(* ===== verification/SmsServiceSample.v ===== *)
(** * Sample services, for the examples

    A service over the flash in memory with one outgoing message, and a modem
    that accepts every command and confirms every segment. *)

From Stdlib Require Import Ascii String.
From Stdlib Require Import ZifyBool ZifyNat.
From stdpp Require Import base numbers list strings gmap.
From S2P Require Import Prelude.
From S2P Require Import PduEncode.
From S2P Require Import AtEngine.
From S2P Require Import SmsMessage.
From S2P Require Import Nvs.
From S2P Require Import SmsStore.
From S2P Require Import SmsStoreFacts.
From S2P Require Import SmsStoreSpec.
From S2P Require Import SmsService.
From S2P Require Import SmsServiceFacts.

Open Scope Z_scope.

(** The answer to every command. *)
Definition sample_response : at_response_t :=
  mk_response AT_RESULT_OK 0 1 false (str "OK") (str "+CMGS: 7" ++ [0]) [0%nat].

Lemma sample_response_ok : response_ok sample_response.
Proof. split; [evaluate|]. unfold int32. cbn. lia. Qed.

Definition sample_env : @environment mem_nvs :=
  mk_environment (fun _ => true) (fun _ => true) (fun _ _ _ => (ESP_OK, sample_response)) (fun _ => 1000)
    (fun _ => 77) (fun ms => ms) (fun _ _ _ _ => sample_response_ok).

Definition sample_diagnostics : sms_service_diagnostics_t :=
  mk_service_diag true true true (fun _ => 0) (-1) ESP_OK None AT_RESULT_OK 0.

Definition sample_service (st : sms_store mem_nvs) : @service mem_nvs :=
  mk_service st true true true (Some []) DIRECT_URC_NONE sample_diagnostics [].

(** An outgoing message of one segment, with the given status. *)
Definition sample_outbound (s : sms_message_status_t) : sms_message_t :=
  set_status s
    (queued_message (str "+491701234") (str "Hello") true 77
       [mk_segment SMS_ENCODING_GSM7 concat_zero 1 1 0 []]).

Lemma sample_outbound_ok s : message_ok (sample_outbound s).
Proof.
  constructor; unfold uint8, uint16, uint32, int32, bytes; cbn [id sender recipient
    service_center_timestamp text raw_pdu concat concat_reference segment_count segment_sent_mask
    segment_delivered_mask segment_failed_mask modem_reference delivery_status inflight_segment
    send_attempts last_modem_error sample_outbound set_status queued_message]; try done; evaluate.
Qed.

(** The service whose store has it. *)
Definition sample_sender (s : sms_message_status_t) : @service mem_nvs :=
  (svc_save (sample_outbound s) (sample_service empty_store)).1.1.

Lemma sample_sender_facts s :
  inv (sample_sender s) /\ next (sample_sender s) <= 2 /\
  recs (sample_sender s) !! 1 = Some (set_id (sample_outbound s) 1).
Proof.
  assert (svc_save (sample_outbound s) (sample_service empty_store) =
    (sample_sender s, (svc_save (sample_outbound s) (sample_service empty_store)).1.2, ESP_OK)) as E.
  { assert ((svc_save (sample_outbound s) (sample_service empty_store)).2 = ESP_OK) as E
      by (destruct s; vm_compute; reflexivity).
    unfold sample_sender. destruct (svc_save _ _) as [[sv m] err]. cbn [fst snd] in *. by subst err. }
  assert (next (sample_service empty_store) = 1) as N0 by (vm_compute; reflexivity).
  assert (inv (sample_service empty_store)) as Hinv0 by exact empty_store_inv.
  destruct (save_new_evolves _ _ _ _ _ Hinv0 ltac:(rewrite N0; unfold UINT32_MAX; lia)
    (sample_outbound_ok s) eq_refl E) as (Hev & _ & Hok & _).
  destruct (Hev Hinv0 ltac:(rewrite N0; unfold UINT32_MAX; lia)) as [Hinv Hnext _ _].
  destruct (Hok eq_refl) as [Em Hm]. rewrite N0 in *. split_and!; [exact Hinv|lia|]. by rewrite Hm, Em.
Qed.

........

TASK OBJECTIVE: Quote every line from the line containing "ESP_OK) as E" through the closing line of the listing, including both.

ANSWER FOR THIS EXERCISE:
  { assert ((svc_save (sample_outbound s) (sample_service empty_store)).2 = ESP_OK) as E
      by (destruct s; vm_compute; reflexivity).
    unfold sample_sender. destruct (svc_save _ _) as [[sv m] err]. cbn [fst snd] in *. by subst err. }
  assert (next (sample_service empty_store) = 1) as N0 by (vm_compute; reflexivity).
  assert (inv (sample_service empty_store)) as Hinv0 by exact empty_store_inv.
  destruct (save_new_evolves _ _ _ _ _ Hinv0 ltac:(rewrite N0; unfold UINT32_MAX; lia)
    (sample_outbound_ok s) eq_refl E) as (Hev & _ & Hok & _).
  destruct (Hev Hinv0 ltac:(rewrite N0; unfold UINT32_MAX; lia)) as [Hinv Hnext _ _].
  destruct (Hok eq_refl) as [Em Hm]. rewrite N0 in *. split_and!; [exact Hinv|lia|]. by rewrite Hm, Em.
Qed.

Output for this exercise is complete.